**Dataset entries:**
______

(** * Host-key verification of the go.crypto SSH client (ssh/ssh_gocrypto.go)

    A shallow embedding of [hostKeyCallback], [checkHostKey], [getTerminal]
    and the accessors of the process-wide default known_hosts path, with the
    collaborators the file calls into (the known-hosts library, the named
    mutex, the atomic file writer, the terminal) modelled as operations on an
    explicit world; then [splitUserHost], the substitution of the proxy
    command, and [Command] with the methods that drive its session, over a
    history of the calls into the transport library. *)

From Stdlib Require Import String Ascii List NArith Lia Bool.
From Stdlib.Strings Require Import Byte.
From stdpp Require Import base option gmap strings list.

Local Open Scope string_scope.
Import ListNotations.

(** ** Go strings

    A Go [string] and a Go [[]byte] are both byte sequences; both are
    modelled as [string] (a list of 8-bit characters). *)

Module GoString.

Definition nl : string := String "010" EmptyString.

(** [strings.ToLower] on one byte of an ASCII string. *)
Definition lowerAscii (c : ascii) : ascii :=
  let n := nat_of_ascii c in
  if (65 <=? n)%nat && (n <=? 90)%nat then ascii_of_nat (n + 32) else c.

(** [strings.ToLower].  Only the ASCII letters are mapped: the callers
    compare the result with ASCII words, and no character outside ASCII
    lowers to an ASCII letter of those words. *)
Fixpoint ToLower (s : string) : string :=
  match s with
  | EmptyString => EmptyString
  | String c s' => String (lowerAscii c) (ToLower s')
  end.

(** Last byte of a string, if any. *)
Fixpoint lastByte (s : string) : option ascii :=
  match s with
  | EmptyString => None
  | String c EmptyString => Some c
  | String _ s' => lastByte s'
  end.

(** [bytes.HasSuffix(s, []byte("\n"))]. *)
Definition HasSuffixNl (s : string) : bool :=
  match lastByte s with
  | Some c => Ascii.eqb c "010"
  | None => false
  end.

(** [len(s) > 0]. *)
Definition nonEmpty (s : string) : bool :=
  match s with EmptyString => false | _ => true end.

(** Decimal rendering of a line number ([%d]). *)
Definition digit (n : nat) : ascii := ascii_of_nat (48 + n).

Fixpoint itoaFuel (fuel n : nat) (acc : string) : string :=
  match fuel with
  | O => acc
  | S fuel' =>
      let acc' := String (digit (n mod 10)) acc in
      if (n <? 10)%nat then acc' else itoaFuel fuel' (n / 10) acc'
  end.

Definition Itoa (n : nat) : string := itoaFuel (S n) n EmptyString.

(** Split at every occurrence of a separator byte ([strings.Split]). *)
Fixpoint splitOn (sep : ascii) (s : string) : list string :=
  match s with
  | EmptyString => [EmptyString]
  | String c s' =>
      if Ascii.eqb c sep then EmptyString :: splitOn sep s'
      else match splitOn sep s' with
           | [] => [String c EmptyString]
           | x :: xs => String c x :: xs
           end
  end.

Fixpoint contains (c : ascii) (s : string) : bool :=
  match s with
  | EmptyString => false
  | String d s' => Ascii.eqb c d || contains c s'
  end.

End GoString.

Import GoString.

(** ** Standard base64 (encoding/base64, [StdEncoding])

    The known-hosts line carries the key blob in padded standard base64. *)

Module base64.

Definition alphabet : string :=
  "ABCDEFGHIJKLMNOPQRSTUVWXYZabcdefghijklmnopqrstuvwxyz0123456789+/".

Definition pad : ascii := "=".

Definition encChar (n : N) : ascii :=
  match String.get (N.to_nat n) alphabet with
  | Some c => c
  | None => pad
  end.

Fixpoint EncodeToString (src : list byte) : string :=
  match src with
  | [] => EmptyString
  | [a] =>
      let x := Byte.to_N a in
      String (encChar (N.shiftr x 2))
        (String (encChar (N.shiftl (N.land x 3) 4))
           (String pad (String pad EmptyString)))
  | [a; b] =>
      let x := Byte.to_N a in
      let y := Byte.to_N b in
      String (encChar (N.shiftr x 2))
        (String (encChar (N.lor (N.shiftl (N.land x 3) 4) (N.shiftr y 4)))
           (String (encChar (N.shiftl (N.land y 15) 2))
              (String pad EmptyString)))
  | a :: b :: c :: rest =>
      let x := Byte.to_N a in
      let y := Byte.to_N b in
      let z := Byte.to_N c in
      String (encChar (N.shiftr x 2))
        (String (encChar (N.lor (N.shiftl (N.land x 3) 4) (N.shiftr y 4)))
           (String (encChar (N.lor (N.shiftl (N.land y 15) 2) (N.shiftr z 6)))
              (String (encChar (N.land z 63)) (EncodeToString rest))))
  end.

Fixpoint indexFrom (c : ascii) (s : string) (i : N) : option N :=
  match s with
  | EmptyString => None
  | String d s' => if Ascii.eqb c d then Some i else indexFrom c s' (N.succ i)
  end.

Definition decChar (c : ascii) : option N := indexFrom c alphabet 0.

Definition isPad (c : ascii) : bool := Ascii.eqb c pad.

Definition byteOf (n : N) : option byte := Byte.of_N (N.land n 255).

Fixpoint decodeQuads (cs : list ascii) : option (list byte) :=
  match cs with
  | [] => Some []
  | a :: b :: c :: d :: rest =>
      x ← decChar a; y ← decChar b;
      b0 ← byteOf (N.lor (N.shiftl x 2) (N.shiftr y 4));
      if isPad d then
        match rest with
        | [] =>
            if isPad c then Some [b0]
            else
              z ← decChar c;
              b1 ← byteOf (N.lor (N.shiftl y 4) (N.shiftr z 2));
              Some [b0; b1]
        | _ => None
        end
      else
        z ← decChar c; t ← decChar d;
        b1 ← byteOf (N.lor (N.shiftl y 4) (N.shiftr z 2));
        b2 ← byteOf (N.lor (N.shiftl z 6) t);
        tl ← decodeQuads rest;
        Some (b0 :: b1 :: b2 :: tl)
  | _ => None
  end.

Definition DecodeString (s : string) : option (list byte) :=
  decodeQuads (list_ascii_of_string s).

End base64.

(** ** Keys and errors *)

#[global] Instance byte_eq_decision : EqDecision byte := Byte.byte_eq_dec.

(** [ssh.PublicKey]: the interface is used through [Type()] and
    [Marshal()]. *)
Record PublicKey := { pk_Type : string; pk_Marshal : list byte }.

#[global] Instance PublicKey_eq_decision : EqDecision PublicKey.
Proof. solve_decision. Defined.

(** [knownhosts.KnownKey]. *)
Record KnownKey := { kk_Key : PublicKey; kk_Filename : string; kk_Line : nat }.

#[global] Instance KnownKey_eq_decision : EqDecision KnownKey.
Proof. solve_decision. Defined.

(** The [error] values that reach [hostKeyCallback].  [errors.Trace] only
    records the call site and keeps the message, so it is the identity here. *)
Inductive error : Type :=
| errors_New (message : string)            (* errors.New, errors.Errorf *)
| KeyError (Want : list KnownKey)          (* *knownhosts.KeyError *)
| ErrNotExist (path : string)              (* os.IsNotExist(err) holds *)
| ErrPermission (path : string)            (* any other failure on a path *)
| io_EOF                                   (* end of the terminal input *)
| ErrRawMode                               (* terminal.MakeRaw failed *)
| ErrTermWrite                             (* writing to the terminal failed *)
| ErrMutex                                 (* mutex.Acquire failed *)
| errors_Annotate (cause : error) (message : string).

Definition errors_Trace (err : option error) : option error := err.

(** [os.IsNotExist]. *)
Definition os_IsNotExist (err : error) : bool :=
  match err with ErrNotExist _ => true | _ => false end.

______

**Exercise:**
Copy, please, every line from the start of the entries down to the line that holds "Definition nl : string", with both of those lines included and no others.

**Answer box:**
(** * Host-key verification of the go.crypto SSH client (ssh/ssh_gocrypto.go)

    A shallow embedding of [hostKeyCallback], [checkHostKey], [getTerminal]
    and the accessors of the process-wide default known_hosts path, with the
    collaborators the file calls into (the known-hosts library, the named
    mutex, the atomic file writer, the terminal) modelled as operations on an
    explicit world; then [splitUserHost], the substitution of the proxy
    command, and [Command] with the methods that drive its session, over a
    history of the calls into the transport library. *)

From Stdlib Require Import String Ascii List NArith Lia Bool.
From Stdlib.Strings Require Import Byte.
From stdpp Require Import base option gmap strings list.

Local Open Scope string_scope.
Import ListNotations.

(** ** Go strings

    A Go [string] and a Go [[]byte] are both byte sequences; both are
    modelled as [string] (a list of 8-bit characters). *)

Module GoString.

Definition nl : string := String "010" EmptyString.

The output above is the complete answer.